July also saw another increase in border crossings, described by Homeland Security Secretary Alejandro Mayorkas as a “serious challenge” with “unprecedented” numbers of illegal aliens streaming in from Mexico.  There were 212,672 people apprehended at the border in a single month, up from June, and up over five times from the year before.  The number has increased every month since October 2020, going up even more dramatically after Biden took office and promised what he considers a more humane policy.  The Supreme Court is now involved, ordering Biden to reinstate Trump’s successful Remain in Mexico policy, a major embarrassment for an Administration that has waged an all out war against anything the former President did at the border and a renewed policy that threatens to anger progressives.  As described by Politico, “The possibility of resuming Migrant Protection Protocols or MPP — one of former President Donald Trump’s most contentious immigration policies — even while trying to soften it, has angered advocates who expected Biden to offer a more welcoming system for migrants.”  The plan, apparently, is Remain in Mexico Lite.  The world’s greatest satirists couldn’t make this up if they had a thousand years.

Afghanistan, of course, remains the most mortal potential threat.  On September 2, the mainstream media tried desperately to move on with little to no coverage on the home page of CNN, The New York Times, and other establishment outlets, but so long as Americans remain there and the Taliban has inspired terrorists around the world, the story cannot be dismissed so easily.  Reports over the weekend suggest that anywhere from 4-6 chartered flights believed to have Americans on board were held up in Afghanistan by the Taliban demanding concessions, essentially what seems to be a hostage situation.  You know things are not going well when progressive Senator Richard Blumenthal lashes out on Twitter.  “I have been deeply frustrated, even furious, at our government’s delay and inaction.  There will be plenty of time to seek accountability for the inexcusable bureaucratic red tape that stranded so many of our Afghan allies.”  There’s no word on whether or not Press Secretary Jen Psaki objects to his use of the word “stranded,” but obviously this is a situation that could literally explode at any moment.

It’s also one that, like so many of these others, Biden seems powerless to change.  We have no assets on the ground in Afghanistan and the best we can do is cajole or bribe the Taliban.  Coronavirus is mutating as viruses do and the more potent strains are less affected by the vaccine or the vaccine is losing its potency in general.  The progressive left will not stop their demands for more spending and new government programs, regardless of the impact on the job market or inflation, nor will they give up their dreams of an open border.  In short, there is no reset button for Biden to hit in case of emergency, at least not one that I can see.
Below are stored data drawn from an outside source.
(* ===== verification/GoFiles.v ===== *)
(** * Paths and calls to the operating system

    The parts of Go's [path/filepath] that the sealed store, the release updater
    and the log store use (Unix separators), and the discipline under which they
    touch the disk: every system call takes the next element of a list of
    [fate]s, which says whether the call proceeds, fails or is the moment the
    process is killed.  A theorem that holds for every list of fates holds for
    every pattern of failures and for a crash at any point. *)

From Stdlib Require Import ZArith Lia Bool Ascii String.
From stdpp Require Import base tactics list strings.
From S2P Require Import Prelude GoStrings GoText.

Local Open Scope string_scope.
Local Open Scope list_scope.
Local Open Scope bool_scope.
Local Open Scope Z_scope.
Local Open Scope tx_scope.

(** ** Bytes *)

Abbreviation Bytes := (list ascii).

Definition blen (l : Bytes) : Z := Z.of_nat (List.length l).

(** [bytes.Equal] *)
Fixpoint beq (a b : Bytes) : bool :=
  match a, b with
  | [], [] => true
  | x :: a', y :: b' => Ascii.eqb x y && beq a' b'
  | _, _ => false
  end.

(** ** Paths *)

Definition slash : ascii := "/"%char.
(** A name without a separator. *)
Definition plain_name (name : string) : bool := forallb (fun c => negb (Ascii.eqb c slash)) (bytes name).

Definition rooted (path : string) : bool := HasPrefix path "/".

(** [filepath.IsAbs] on Unix. *)
Definition IsAbs (path : string) : bool := rooted path.

(** The elements of a path, empty and "." elements dropped. *)
Definition elements (path : string) : list string :=
  List.filter (fun e => negb ((e =? "") || (e =? "."))%string) (SplitChar slash path).

(** Eliminates "..": [acc] is the result so far, last element first. *)
Fixpoint resolve (isRooted : bool) (acc l : list string) : list string :=
  match l with
  | [] => rev acc
  | e :: l' =>
      if (e =? "..")%string then
        match acc with
        | [] => resolve isRooted (if isRooted then [] else [".."]) l'
        | top :: rest => resolve isRooted (if (top =? "..")%string then ".." :: acc else rest) l'
        end
      else resolve isRooted (e :: acc) l'
  end.

Definition clean_elements (path : string) : list string := resolve (rooted path) [] (elements path).

(** [path.Clean], and [filepath.Clean] on Unix. *)
Definition Clean (path : string) : string :=
  let body := Join (clean_elements path) "/" in
  if rooted path then ("/" ++ body)%string else if (body =? "")%string then "." else body.

(** [filepath.Join(a, b)]. *)
Definition JoinPath (a b : string) : string :=
  if (a =? "")%string then (if (b =? "")%string then "" else Clean b)
  else if (b =? "")%string then Clean a else Clean (a ++ "/" ++ b)%string.

(** What follows the last separator, and what precedes it (inclusive). *)
Fixpoint last_segment (seg l : list ascii) : list ascii :=
  match l with
  | [] => rev seg
  | c :: l' => if Ascii.eqb c slash then last_segment [] l' else last_segment (c :: seg) l'
  end.

Definition after_slash (path : string) : string := of_bytes (last_segment [] (bytes path)).

Definition upto_slash (path : string) : string :=
  of_bytes (take (String.length path - String.length (after_slash path)) (bytes path)).

(** [filepath.Dir] and [filepath.Base]. *)
Definition Dir_ (path : string) : string := Clean (upto_slash path).

Definition trim_right (c : ascii) (s : string) : string := of_bytes (rev (drop_char c (rev (bytes s)))).

Definition Base (path : string) : string :=
  if (path =? "")%string then "."
  else let path := trim_right slash path in
       if (path =? "")%string then "/" else after_slash path.

(** [filepath.Rel]: both paths cleaned, the common elements dropped. *)
Fixpoint strip_common (a b : list string) : list string * list string :=
  match a, b with
  | x :: a', y :: b' => if (x =? y)%string then strip_common a' b' else (a, b)
  | _, _ => (a, b)
  end.

Definition Rel (base targ : string) : option string :=
  if (Clean base =? Clean targ)%string then Some "."
  else if negb (Bool.eqb (rooted base) (rooted targ)) then None
  else let '(b, t) := strip_common (clean_elements base) (clean_elements targ) in
       match b with
       | ".."%string :: _ => None
       | _ => Some (Join (map (fun _ => "..") b ++ t) "/")
       end.

(** ** System calls *)

(** [Fails n] and [Dies n]: the call does not complete; a write has transferred
    [n] bytes by then. *)
Inductive fate := Proceeds | Fails (n : nat) | Dies (n : nat).

Inductive oserr := ErrNotExist | ErrExist | ErrNotSupported | ErrIO | Killed.

Record os (D : Type) : Type := mkOS { disk : D; fates : list fate }.
Arguments mkOS {D}.
Arguments disk {D}.
Arguments fates {D}.

Section Calls.
Context {D : Type}.

(** A call that completes by [act] and leaves [partial n] when cut short. *)
Definition syscall {A : Type} (act : D -> result oserr A * D) (partial : nat -> D -> D) : tx (os D) oserr A :=
  fun s =>
    match fates s with
    | Fails n :: rest => (Err ErrIO, mkOS (partial n (disk s)) rest)
    | Dies n :: rest => (Err Killed, mkOS (partial n (disk s)) rest)
    | Proceeds :: rest => let '(r, d) := act (disk s) in (r, mkOS d rest)
    | [] => let '(r, d) := act (disk s) in (r, mkOS d [])
    end.

(** A call with no visible effect when it is cut short. *)
Definition atomically {A : Type} (act : D -> result oserr A * D) : tx (os D) oserr A := syscall act (fun _ d => d).

(** A call that reads. *)
Definition query {A : Type} (f : D -> result oserr A) : tx (os D) oserr A := atomically (fun d => (f d, d)).

(** A call whose only effect is outside the model ([Chmod], [Sync], [Close],
    [MkdirAll]): it succeeds or fails. *)
Definition opaque_call : tx (os D) oserr unit := query (fun _ => Ok tt).

End Calls.

(** [fmt.Errorf("...: %w", err)]: an error with the step it happened in. *)
Definition wrap {S E A : Type} (f : oserr -> E) (m : tx S oserr A) : tx S E A :=
  fun s => match m s with (Ok a, s') => (Ok a, s') | (Err e, s') => (Err (f e), s') end.

(** [defer func() { if err != nil { cleanup } }()]: a killed process runs no
    deferred function; the error of the body is kept. *)
Definition defer_on_error {S E A : Type} (killed : E -> bool) (m : tx S E A) (cleanup : tx S E unit) : tx S E A :=
  fun s => match m s with
           | (Err e, s') => if killed e then (Err e, s') else (Err e, snd (cleanup s'))
           | ok => ok
           end.

(** ** Lemmas *)

Section CallLemmas.
Context {D : Type}.

(** What a call can leave on the disk. *)
Lemma syscall_disk {A} (act : D -> result oserr A * D) partial s r s' :
  syscall act partial s = (r, s') ->
  (r = fst (act (disk s)) /\ disk s' = snd (act (disk s))) \/
  (exists n e, r = Err e /\ disk s' = partial n (disk s)).
Proof.
  unfold syscall. destruct (fates s) as [|[|n|n] rest].
  - destruct (act (disk s)) as [r0 d0]. intros [= <- <-]. by left.
  - destruct (act (disk s)) as [r0 d0]. intros [= <- <-]. by left.
  - intros [= <- <-]. right. by exists n, ErrIO.
  - intros [= <- <-]. right. by exists n, Killed.
Qed.

Lemma query_disk {A} (f : D -> result oserr A) s r s' : query f s = (r, s') -> disk s' = disk s.
Proof. intros H. by apply syscall_disk in H as [[_ ->]|(n & e & _ & ->)]. Qed.

Lemma query_ok {A} (f : D -> result oserr A) s a s' : query f s = (Ok a, s') -> f (disk s) = Ok a.
Proof. intros H. by apply syscall_disk in H as [[-> _]|(n & e & ? & _)]. Qed.

Lemma opaque_disk (s : os D) r s' : opaque_call s = (r, s') -> disk s' = disk s.
Proof. apply query_disk. Qed.

(** A call with nothing left to go wrong. *)
Lemma syscall_clean {A} (act : D -> result oserr A * D) partial d :
  syscall act partial (mkOS d []) = (fst (act d), mkOS (snd (act d)) []).
Proof. unfold syscall. simpl. by destruct (act d). Qed.

End CallLemmas.

Lemma wrap_ok {S E A} (f : oserr -> E) (m : tx S oserr A) s a s' : wrap f m s = (Ok a, s') -> m s = (Ok a, s').
Proof. unfold wrap. destruct (m s) as [[]]; congruence. Qed.

Lemma wrap_state {S E A} (f : oserr -> E) (m : tx S oserr A) s : snd (wrap f m s) = snd (m s).
Proof. unfold wrap. by destruct (m s) as [[]]. Qed.

(** ** Lemmas on paths *)

Lemma last_segment_app seg l m :
  last_segment seg (l ++ slash :: m) = last_segment [] m.
Proof. revert seg. induction l as [|c l IH]; intros seg; simpl; [done|]. by case_match. Qed.

Lemma last_segment_plain seg l :
  forallb (fun c => negb (Ascii.eqb c slash)) l = true -> last_segment seg l = rev seg ++ l.
Proof.
  revert seg. induction l as [|c l IH]; intros seg; simpl; [by rewrite app_nil_r|].
  intros [H1 H2]%andb_prop. apply negb_true_iff in H1 as ->. rewrite IH by done. simpl. by rewrite <- app_assoc.
Qed.

(** The last element of a path is what follows its last separator. *)
Lemma after_slash_join a b :
  forallb (fun c => negb (Ascii.eqb c slash)) (bytes b) = true -> after_slash (a ++ "/" ++ b)%string = b.
Proof.
  intros Hb. unfold after_slash. rewrite !bytes_app. change (bytes "/") with [slash]. simpl.
  rewrite last_segment_app, last_segment_plain by done. apply of_bytes_bytes.
Qed.

Example path_forms :
  Clean "a//b/./c/.." = "a/b" /\ Clean "/../x" = "/x" /\ Clean "../../x" = "../../x" /\ Clean "a/.." = "." /\
  Clean "" = "." /\ Clean "/" = "/" /\ Base "/a/b/" = "b" /\ Base "" = "." /\ Base "//" = "/" /\
  Dir_ "/a/b" = "/a" /\ Dir_ "b" = "." /\ Dir_ "/b" = "/" /\ JoinPath "/r" "../x" = "/x" /\
  Rel "/a/b" "/a/c/d" = Some "../c/d" /\ Rel "/a" "/a" = Some "." /\ Rel "a" "/a" = None /\ Rel "/a" "/a/b" = Some "b".
Proof. repeat split; vm_compute; reflexivity. Qed.
Definition CreateTemp (directory prefix : string) (suffixes : list string) : io string :=
  wrap (ErrOs "create encrypted state file") (atomically (fun h =>
    if negb (plain_name prefix) then (Err ErrNotSupported, h)
    else
      match List.find (fun sfx => plain_name sfx && bool_decide (files h !! temp_path directory prefix sfx = None)) suffixes with
      | Some sfx => let name := temp_path directory prefix sfx in
                    (Ok name, with_files (fun m => <[name := Regular []]> m) h)
      | None => (Err ErrExist, h)
      end)).

Definition append_to (name : string) (data : Bytes) (h : Host) : Host :=
  with_files (fun m => match m !! name with
                       | Some (Regular c) => <[name := Regular (c ++ data)]> m
                       | _ => m
                       end) h.

(** [file.Write(data)] on a descriptor opened for the file [name]. *)
Definition Write (step name : string) (data : Bytes) : io unit :=
  wrap (ErrOs step) (syscall (fun h => (Ok tt, append_to name data h)) (fun n => append_to name (take n data))).

Definition os_Remove (name : string) : io unit :=
  wrap (ErrOs "remove") (atomically (fun h =>
    match files h !! name with
    | Some _ => (Ok tt, with_files (delete name) h)
    | None => (Err ErrNotExist, h)
    end)).

Definition os_Rename (from to : string) : io unit :=
  wrap (ErrOs "replace encrypted state") (atomically (fun h =>
    match files h !! from, files h !! to with
    | None, _ => (Err ErrNotExist, h)
    | Some _, Some Special => (Err ErrExist, h)
    | Some f, _ => (Ok tt, with_files (fun m => <[to := f]> (delete from m)) h)
    end)).

Definition step (name : string) : io unit := wrap (ErrOs name) opaque_call.

(** [directory.Sync()] after [os.Open(path)]. *)
Definition syncDirectory (path : string) : io unit :=
  step "sync encrypted state directory" ;;; step "sync encrypted state directory".

(** [RemoveFile] *)
Definition RemoveFile (path : string) : io unit := os_Remove path ;;; syncDirectory (Dir_ path).

(** ** One value *)

(** A nil [*Sealer] is [None]. *)
Abbreviation Sealer := (option Bytes).

Definition New (key : Bytes) : result serr Sealer :=
  if blen key =? keySize then Ok (Some key) else Err ErrKeySize.

Section Sealing.
Context `{AEAD}.

Definition Seal (s : Sealer) (purpose : string) (plaintext : Bytes) : io Bytes :=
  match s with
  | None => tx_fail ErrNotConfigured
  | Some key =>
      tx_guard (negb (purpose =? "")%string) ErrPurposeRequired ;;;
      nonce <- read_nonce ;;
      tx_ret (formatHeader ++ nonce ++ gcm_seal key nonce plaintext (bytes purpose))
  end.

Definition Open (s : Sealer) (purpose : string) (ciphertext : Bytes) : result serr Bytes :=
  match s with
  | None => Err ErrNotConfigured
  | Some key =>
      if (purpose =? "")%string then Err ErrPurposeRequired
      else
        let headerSize := List.length formatHeader in
        if (List.length ciphertext <? headerSize + NonceSize + Overhead)%nat || negb (beq (take headerSize ciphertext) formatHeader)
        then Err ErrInvalidCiphertext
        else match gcm_open key (take NonceSize (drop headerSize ciphertext)) (drop (headerSize + NonceSize) ciphertext)
                     (bytes purpose) with
             | Some plaintext => Ok plaintext
             | None => Err ErrInvalidCiphertext
             end
  end.

Definition ReadFile (s : Sealer) (path purpose : string) : io Bytes :=
  ciphertext <- os_ReadFile path ;;
  tx_lift (match Open s purpose ciphertext with Ok p => Ok p | Err e => Err (ErrOpenState e) end).

(** The deferred function of the two writers. *)
Definition discard (name : string) : io unit :=
  fun st => match step "close" st with
            | (Err (ErrOs w Killed), st') => (Err (ErrOs w Killed), st')
            | (_, st') => os_Remove name st'
            end.

Definition replace (name path : string) : io unit :=
  step "sync encrypted state" ;;;
  step "close encrypted state" ;;;
  os_Rename name path ;;;
  syncDirectory (Dir_ path).

Definition WriteFile (s : Sealer) (suffixes : list string) (path purpose : string) (plaintext : Bytes) : io unit :=
  tx_guard (negb (path =? "")%string) ErrPathRequired ;;;
  ciphertext <- Seal s purpose plaintext ;;
  step "create encrypted state directory" ;;;
  name <- CreateTemp (Dir_ path) ("." ++ Base path ++ ".tmp-") suffixes ;;
  defer_on_error killed
    (step "protect encrypted state file" ;;;
     Write "write encrypted state" name ciphertext ;;;
     replace name path)
    (discard name).

(** ** Streams *)

(** [binary.BigEndian]: [n] bytes of an unsigned integer. *)
Fixpoint big_endian (n : nat) (z : Z) : Bytes :=
  match n with
  | O => []
  | S n' => big_endian n' (z / 256) ++ [chr (z mod 256)]
  end.

Definition from_big_endian (l : Bytes) : Z := fold_left (fun acc c => 256 * acc + code c) l 0.

Definition streamAssociatedData (purpose : string) (index : Z) (final : bool) : Bytes :=
  bytes purpose ++ [chr 0] ++ big_endian 8 index ++ [if final then chr 1 else chr 0].

Definition frame_prefix (final : bool) (frame : Bytes) : Bytes :=
  (if final then chr 1 else chr 0) :: big_endian 4 (blen frame).

Definition writeStreamFrame (key : Bytes) (name purpose : string) (index : Z) (final : bool) (plaintext : Bytes) : io unit :=
  nonce <- read_nonce ;;
  let frame := nonce ++ gcm_seal key nonce plaintext (streamAssociatedData purpose index final) in
  tx_guard (blen frame <=? 4294967295) ErrFrameTooLarge ;;;
  Write "write encrypted state frame" name (frame_prefix final frame) ;;;
  Write "write encrypted state frame" name frame.

(** What one [source.Read(buffer)] returned. *)
Inductive readErr := NoError | AtEOF | Broken.
Record chunk := mkChunk { ch_data : Bytes; ch_err : readErr }.

(** The loop of [WriteReaderFile]; a source with nothing more to say is at its
    end. *)
Fixpoint seal_chunks (key : Bytes) (name purpose : string) (maxBytes : Z) (source : list chunk) (index written idle : Z)
  : io Z :=
  match source with
  | [] => writeStreamFrame key name purpose index true [] ;;; tx_ret written
  | c :: rest =>
      let count := blen (ch_data c) in
      (if count >? 0 then
         tx_guard (negb (written >? int64_of (maxBytes - count))) ErrSourceLimit ;;;
         writeStreamFrame key name purpose index false (ch_data c)
       else tx_ret tt) ;;;
      let written' := if count >? 0 then int64_of (written + count) else written in
      let index' := if count >? 0 then uint64_of (index + 1) else index in
      let idle' := if count >? 0 then 0 else idle + 1 in
      match ch_err c with
      | AtEOF => writeStreamFrame key name purpose index' true [] ;;; tx_ret written'
      | Broken => tx_fail ErrSourceRead
      | NoError =>
          tx_guard (negb ((count =? 0) && (idle' >? maxIdleStreamReads))) ErrSourceStalled ;;;
          seal_chunks key name purpose maxBytes rest index' written' idle'
      end
  end.

Definition WriteReaderFile (s : Sealer) (suffixes : list string) (path purpose : string) (source : option (list chunk))
  (maxBytes : Z) : io Z :=
  match s with
  | None => tx_fail ErrNotConfigured
  | Some key =>
      tx_guard (negb (path =? "")%string) ErrPathRequired ;;;
      tx_guard (negb (purpose =? "")%string) ErrPurposeRequired ;;;
      match source with
      | None => tx_fail ErrSourceRequired
      | Some source =>
          tx_guard (0 <=? maxBytes) ErrLimitInvalid ;;;
          step "create encrypted state directory" ;;;
          name <- CreateTemp (Dir_ path) ("." ++ Base path ++ ".tmp-") suffixes ;;
          defer_on_error killed
            (step "protect encrypted state file" ;;;
             Write "write encrypted state header" name streamFormatHeader ;;;
             written <- seal_chunks key name purpose maxBytes source 0 0 0 ;;
             replace name path ;;;
             tx_ret written)
            (discard name)
      end
  end.

(** ** The reader of a stream *)

(** The open file is what is left of it to read; a closed one is [None]. *)
Record sealedStreamReader := mkReader {
  r_buffer : Bytes; r_done : bool; r_file : option Bytes; r_index : Z; r_purpose : string; r_key : Bytes }.

Abbreviation rd A := (tx (os sealedStreamReader) serr A).

Definition OpenReaderFile (s : Sealer) (path purpose : string) : io sealedStreamReader :=
  match s with
  | None => tx_fail ErrNotConfigured
  | Some key =>
      tx_guard (negb (purpose =? "")%string) ErrPurposeRequired ;;;
      f <- wrap (ErrOs "open") (query (fun h => match files h !! path with Some f => Ok f | None => Err ErrNotExist end)) ;;
      step "stat" ;;;
      match f with
      | Special => step "close" ;;; tx_fail ErrInvalidCiphertext
      | Regular content =>
          header <- (fun st => match step "read" st with
                               | (Ok _, st') => (Ok (take (List.length streamFormatHeader) content), st')
                               | (Err (ErrOs _ Killed), st') => (Err (ErrOs "read" Killed), st')
                               | (Err _, st') => (Err ErrInvalidCiphertext, st')
                               end) ;;
          tx_guard (beq header streamFormatHeader) ErrInvalidCiphertext ;;;
          tx_ret (mkReader [] false (Some (drop (List.length streamFormatHeader) content)) 0 purpose key)
      end
  end.

(** [io.ReadFull(r.file, buffer)] with a buffer of [n] bytes: [None] at the end
    of the file or inside a shorter rest, which is read all the same. *)
Definition read_full (n : nat) : rd (option Bytes) :=
  wrap (ErrOs "read encrypted state frame") (atomically (fun r =>
    let rest := default [] (r_file r) in
    let r' := mkReader (r_buffer r) (r_done r) (Some (drop n rest)) (r_index r) (r_purpose r) (r_key r) in
    (Ok (if (List.length rest <? n)%nat then None else Some (take n rest)), r'))).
How dire is the situation?  Of course, the future remains to be seen, but even friendly sources like CNN’s resident propagandist, Stephen Collinson are concerned, very concerned.  Last Friday, Mr. Collinson declared that “7 Months In, It’s the Worst of Times for Democrats.”  In what may well be an early obituary for the Biden Presidency, he continues, “Both the premise and promise of Joe Biden’s presidency and a possibly brief Democratic grip on Washington are suddenly on the line, as the legacy of past electoral disappointments and harsh realities of power suddenly converge.”  In other words, Biden’s in a box, the walls are closing in, and the whole thing is sinking fast.  This is unprecedented so early into a Presidency in the modern era, and where we go over more than three years left in office is anybody’s guess.